Little by Little

My daughter Adelaide took forever to talk. She developed her own minion-like language, hilarious and adorable, but when it came to actual words, there weren’t many. When our pediatrician would ask us at a well visit how many words Adelaide had, I would round up, quite a bit, and we’d still fall short. I’m a chatty person, and Adelaide was hearing one billion words a day at home, but she wasn’t saying them. I wasn’t sure what she understood, and it made me panicky: Am I not doing a good job? Is something wrong?

In the name of thorough first-time-mom-ness, I consulted a speech therapist and a developmental therapist. It was a whole six-month process, but ultimately, they said she was fine — probably a little behind, but in process. “She’ll surprise you,” they said.

And then one day: “I am Moana of Motunui. You will board my boat and sail across the sea!”

My jaw dropped.

Another day: “Be strong and courageous! Do not be afraid. For the Lord your God is with you.”

Now I look at this precious 3.5-year-old, and I can often have full conversations with her. It amazes me! Blank stares replaced with full-on confession: “Mommy got mad at me today because I pushed Buddy.” It was a process over time, and eventually Adelaide found her voice. She’s still finding it, and as she inches along, I realize that I need to place less focus on milestones and more focus on the tiny centimeters of process.

I was reading in Deuteronomy earlier this month, and one random part got stuck in my mind. The Israelites had been traveling through the wilderness for forty years, and Moses was reminding them of their past, reminding them of the law, reminding them of God’s faithfulness. They were at the brink of the thing they’d been waiting for, the Promised Land, and Moses had yet another word of caution, this time regarding the fearsome enemies who currently dwelled in the Israelites’ future home: “You shall not be in dread of them, for the Lord your God is in your midst, a great and awesome God. The Lord your God will clear away these nations before you little by little. You may not make an end of them at once” (Deuteronomy 7:21-22).

I decided to carry those words around with me: “little by little.” I’m trying to avoid that frustrating Christian tendency in which we take a tiny piece of scripture and force it to apply to our lives, so I wanted to spend time with this concept, see if it was true just for a specific people at a specific time or if it was true beyond that.

So I felt my way through the idea like Play-Doh, stretched it and rolled it out. I folded them up in my pocket like a wrinkled grocery list, pulling it out every now and then to consider the words. I held it up to what I know about other parts of scripture, and now I feel sure: “Little by little” is an approach that God often chooses for us, one that we tend to overlook, one that often reveals and requires a deeper faith than you’d guess.

We like stories of sudden transformation: Paul to Saul, the demon-possessed man to well-spoken citizen, dead Lazarus to living Lazarus. But the stories that God writes are not all made out of the same stuff. They sing different notes and reveal different things. Many of us do not have stories of sudden transformation.

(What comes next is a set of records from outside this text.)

(** X26. The validation dataset of every configuration of the linear
    probe is a dataset the zero-shot script recognizes, and the
    zero-shot script gives it the task list of the same name: both
    scripts evaluate a dataset on the same classes when they read the
    same constants. *)
Theorem probe_validates_on_zeroshot_data (dataname : string)
    (cfg : task_config) :
  configure dataname = Ok cfg ->
  In (val_dataname cfg) zeroshot_datanames /\
  (ZeroShot.CHEXPERT_COMPETITION_TASKS = CHEXPERT_COMPETITION_TASKS ->
   ZeroShot.COVID_TASKS = COVID_TASKS ->
   ZeroShot.RSNA_TASKS = RSNA_TASKS ->
   ZeroShot.tasks_of (val_dataname cfg) = Ok (tasks cfg)).
Proof.
  intros Hcfg.
  destruct (configure_cases dataname cfg Hcfg)
    as [[[-> | ->] ->] | [[-> ->] | [[-> ->] | [[-> | ->] ->]]]];
    (split; [cbn; tauto|]); intros H1 H2 H3; cbn [tasks val_dataname];
    first [rewrite <- H1 | rewrite <- H2 | rewrite <- H3]; reflexivity.
Qed.

(** X27. The freezing loop changes no name, no tensor and no order, and
    running it twice changes nothing more.  It never sets a flag: a
    parameter that is trainable after the loop is a head parameter that
    was trainable before it. *)
Theorem freeze_only_lowers_flags {T} (clf : list (string * parameter T)) :
  freeze (freeze clf) = freeze clf /\
  length (freeze clf) = length clf /\
  forall i name p,
    freeze clf !! i = Some (name, p) ->
    exists p0,
      clf !! i = Some (name, p0) /\
      data p = data p0 /\
      (requires_grad p = true ->
         head_name name /\ requires_grad p0 = true).
Proof.
  split; [|split].
  - unfold freeze. rewrite <- list_fmap_compose. apply list_fmap_ext.
    intros i [name p] _. cbn [compose]. unfold freeze_one at 2.
    destruct (str_in name ["fc.weight"; "fc.bias"]) eqn:E; cbn [negb].
    + unfold freeze_one. by rewrite E.
    + unfold freeze_one. by rewrite E.
  - unfold freeze. apply length_fmap.
  - intros i name p Hi. rewrite freeze_lookup in Hi.
    destruct (clf !! i) as [[name0 p0]|]; [|discriminate].
    assert (Hone : freeze_one (name0, p0) = (name, p)).
    { cbn [fmap option_fmap option_map] in Hi. congruence. }
    unfold freeze_one in Hone.
    destruct (str_in name0 ["fc.weight"; "fc.bias"]) eqn:E; cbn [negb] in Hone.
    + injection Hone as <- <-. exists p0. split; [done|]. split; [done|].
      intros Hg. split; [by apply head_name_test|exact Hg].
    + injection Hone as <- <-. exists p0. split; [done|]. split; [done|].
      cbn. discriminate.
Qed.

End ProbeMore.

Lemma configure_consistent_witness :
  returns (LinearProbe.configure (H := ScriptExamples.toy_probe) "covid").
Proof.
  apply (configure_consistent (H := ScriptExamples.toy_probe) "covid").
  cbn. tauto.
Defined.

Lemma probe_validates_on_zeroshot_data_witness :
  ZeroShot.tasks_of (H := ScriptExamples.toy_zeroshot) "covid-test"
  = Ok ["Normal"; "COVID"].
Proof.
  destruct (probe_validates_on_zeroshot_data
              (H := ScriptExamples.toy_probe)
              (H0 := ScriptExamples.toy_zeroshot) "covid" _ eq_refl)
    as [_ Htasks].
  exact (Htasks eq_refl eq_refl eq_refl).
Defined.

Lemma freeze_only_lowers_flags_witness :
  exists p0,
    [("fc.bias", {| LinearProbe.data := 1; LinearProbe.requires_grad := false |});
     ("model.w", {| LinearProbe.data := 2; LinearProbe.requires_grad := true |})]
      !! 0%nat = Some ("fc.bias", p0) /\
    LinearProbe.requires_grad p0 = false.
Proof.
  destruct (freeze_only_lowers_flags
    [("fc.bias", {| LinearProbe.data := 1; LinearProbe.requires_grad := false |});
     ("model.w", {| LinearProbe.data := 2; LinearProbe.requires_grad := true |})])
    as (_ & _ & Hflags).
  destruct (Hflags 0%nat "fc.bias"
              {| LinearProbe.data := 1; LinearProbe.requires_grad := false |}
              eq_refl) as (p0 & Hp0 & _ & _).
  exists p0. split; [exact Hp0|]. by injection Hp0 as <-.
Defined.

“MOST OF US ARE A SLOW WORK IN PROGRESS, ONE STEP IN THE WILDERNESS AT A TIME, ONE HARD-LEARNED WORD AT A TIME.”

In other words, kind of what James was speaking about in James 1: “Count it all joy, my brothers, when you meet trials of various kinds, for you know that the testing of your faith produces steadfastness. And let steadfastness have its full effect, that you may be perfect and complete, lacking in nothing” (v. 2-4).

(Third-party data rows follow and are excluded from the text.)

(** [strconv.ParseUint(s, 10, 64)] followed by the decoder's overflow
    check for a [uint32] field. *)
Definition strconv_ParseUint32 (s : string) : option N :=
  if s =? "" then None
  else match parse_digits s 0 with
       | Some n => if (n <? 2 ^ 32)%N then Some n else None
       | None => None
       end.

(** Storing one member value into a field.  [null] leaves the field as it
    is; a value of the wrong kind is an error. *)
Definition store (f : Field) (v : JSON) (req : indexRequest) : result indexRequest :=
  match f, v with
  | _, JNull => Ok req
  | FCloneURL, JString s => Ok (mkIndexRequest s (RepoID req))
  | FRepoID, JNumber lit =>
      match strconv_ParseUint32 lit with
      | Some n => Ok (mkIndexRequest (CloneURL req) n)
      | None => Err (UnmarshalTypeError (field_name f))
      end
  | _, _ => Err (UnmarshalTypeError (field_name f))
  end.

(** The members of an object in order, under [DisallowUnknownFields]. *)
Fixpoint decode_members (ms : list (string * JSON)) (req : indexRequest)
  : result indexRequest :=
  match ms with
  | [] => Ok req
  | (key, v) :: rest =>
      match find_field key with
      | None => Err (UnknownField key)
      | Some f =>
          match store f v req with
          | Ok req' => decode_members rest req'
          | Err e => Err e
          end
      end
  end.

(** [dec.DisallowUnknownFields(); dec.Decode(&req)] for a struct
    destination.  [null] decodes into any struct without touching it. *)
Definition json_Decode (body : Body) (req : indexRequest) : result indexRequest :=
  match body with
  | Malformed e => Err e
  | Value JNull => Ok req
  | Value (JObject ms) => decode_members ms req
  | Value _ => Err (UnmarshalTypeError "indexRequest")
  end.

Record Request : Type := mkRequest {
  Method : string;
  URLPath : string;
  RequestBody : Body
}.

(** [http.ResponseWriter]: the status code once written, and the body. *)
Record ResponseWriter : Type := mkResponseWriter {
  wroteHeader : option Z;
  written : string
}.

Definition newResponseWriter : ResponseWriter := mkResponseWriter None "".

Definition StatusOK : Z := 200.
Definition StatusBadRequest : Z := 400.
Definition StatusNotFound : Z := 404.
Definition StatusInternalServerError : Z := 500.

Definition LF : string := String "010"%char EmptyString.

(** [http.Error]: writes the header, then the message as one line. *)
Definition http_Error (rw : ResponseWriter) (msg : string) (code : Z) : ResponseWriter :=
  mkResponseWriter
    (match wroteHeader rw with
     | Some c => Some c
     | None => Some code
     end)
    (written rw ++ msg ++ LF)%string.

(** The status the client sees: 200 when the handler wrote none. *)
Definition statusCode (rw : ResponseWriter) : Z :=
  match wroteHeader rw with
  | Some c => c
  | None => StatusOK
  end.
Definition groups_named (c : libc) (groups : option string)
  : list (option Z) :=
  map (group_named c)
    (match groups with Some g => strtok_all g | None => [] end).

Definition all_groups (c : libc) (user groups : option string)
    (pw : option passwd) : list Z :=
  fold_left add_once (omap (fun g => g) (groups_named c groups))
    (first_groups c user pw).

(** What the scans of [main] find: the findings below each path, in the
    order of the paths. *)
Definition all_findings (c : libc) (id : identity) (extended : bool)
    (paths : list string) : list (bucket * (string * stat)) :=
  flat_map
    (fun arg =>
       match realpath c arg with
       | Some p => findings id extended (object_at c p) p
       | None => []
       end) paths.

(** The report on the findings [F] for one bucket. *)
Definition report_of (c : libc) (F : list (bucket * (string * stat)))
    (nb : string * bucket) : string * list string :=
  let mine := filter (fun r => fst r = snd nb) F in
  ("[*] Found " +:+ print_u (Z.of_nat (length mine)) +:+ " entries that are "
   +:+ fst nb,
   map (fun r => report_line c (fst (snd r)) (snd (snd r))) mine).

(** A path that [realpath] gives fits the buffer of [main], and the
    names below it are within [NAME_MAX]. *)
Definition resolves (c : libc) (arg : string) : Prop :=
  exists p, realpath c arg = Some p /\ strlen p <= PATH_MAX /\
            names_fit (object_at c p) = true.

Definition objects_below (c : libc) (paths : list string) : nat :=
  sum_list_with
    (fun arg =>
       match realpath c arg with
       | Some p => objects (object_at c p)
       | None => O
       end) paths.

(** ** Sample data for the findings *)

(** A directory with a set-uid file and a directory that is open to the
    others only for search, with a world-writable file in it. *)
Definition sample_tree : node :=
  Node (Some dir_0700)
    (Some [("a", Node (Some file_4755) None);
           ("d", Node (Some (mk_stat (S_IFDIR + 72) 1000 1000))
                   (Some [("secret", Node (Some file_0666) None)]))]).

(** The state that an outcome ends in. *)
Definition final_state (o : outcome) : state :=
  match o with
  | Done st => st
  | Exit st => st
  | Undefined => initial_state ""
  end.

(** The buckets of the extended mode are in [st'] as they are in [st]. *)
Definition same_less_interesting (st st' : state) : Prop :=
  get_entries Readable st' = get_entries Readable st /\
  get_entries Executable st' = get_entries Executable st.

(** ** A sample system *)

(** The start of a string that is made of decimal digits, as a number,
    and what follows it. *)
Fixpoint parse_decimal (s : string) (acc : Z) : Z * string :=
  match s with
  | EmptyString => (acc, "")
  | String ch rest =>
      let n := Z.of_nat (nat_of_ascii ch) in
      if (48 <=? n) && (n <=? 57) then parse_decimal rest (10 * acc + (n - 48))
      else (acc, s)
  end.

Definition root_entry : passwd := mk_passwd "root" 0 0.
Definition alice_entry : passwd := mk_passwd "alice" 1000 1000.

(** A system with the users root and alice, the groups wheel and sudo,
    a process of alice, and [sample_tree] at [/srv]; only absolute paths
    resolve. *)
Definition sample_libc : libc :=
  {| getuid := 1000;
     getpwuid := fun uid =>
       if uid =? 0 then Some root_entry
       else if uid =? 1000 then Some alice_entry else None;
     getpwnam := fun name =>
       if String.eqb name "root" then Some root_entry
       else if String.eqb name "alice" then Some alice_entry else None;
     process_groups := [1000; 27];
     getgrouplist := fun name gid =>
       if String.eqb name "alice" then [gid; 27] else [gid];
     getgrnam := fun name =>
       if String.eqb name "wheel" then Some (mk_group "wheel" 0)
       else if String.eqb name "sudo" then Some (mk_group "sudo" 27)
       else None;
     getgrgid := fun gid =>
       if gid =? 0 then Some (mk_group "wheel" 0)
       else if gid =? 27 then Some (mk_group "sudo" 27) else None;
     strtol := fun s => parse_decimal s 0;
     strtoul := fun s => parse_decimal s 0;
     realpath := fun p =>
       match p with
       | String "/" _ => Some p
       | _ => None
       end;
     object_at := fun p =>
       if String.eqb p "/srv" then sample_tree else Node None None |}.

Walking in the wilderness is ultimately a joyful thing because as the difficult road tests our faith, we develop steadfastness, a faith that’s rooted deeper, more loyal than it once was. And when steadfastness has its full affect, we find that we lack nothing. Steady steps in the midst of difficult times mark the road to completeness.

I spoke at a women’s retreat recently, and I shared content that I’d originally written three years ago. As I worked to adapt it to my new audience, I was shocked: Truth that was once ground-breaking in my life now felt foundational. I didn’t realize how much God had taught me over the past three difficult years, how much he’s built upon that foundation. How encouraging it was for me to take those ideas and update them with truths that God has taught since! This journey has been significant, little by little, but I couldn’t see it in the steps.

When I look at myself in frustration or look at my kids in fear, wondering if we’ll measure up, if we’ll get it right, I want to remember a God who is faithful in the tiny steps. Who often sanctifies us slowly, who transforms over time. Little by little, little by little, He will make us more like Him, and we will raise them, little by little, towards knowledge of Him, too.

What a privilege it is to grow! Our faith will be forged inside the slowness, our determination to learn from and lean on Him in the small moments, inch by inch, until the Promised Land.

May we make space for slow growth, for process, not expecting ourselves to know all and master all right now, but walking steadily with our faithful Teacher.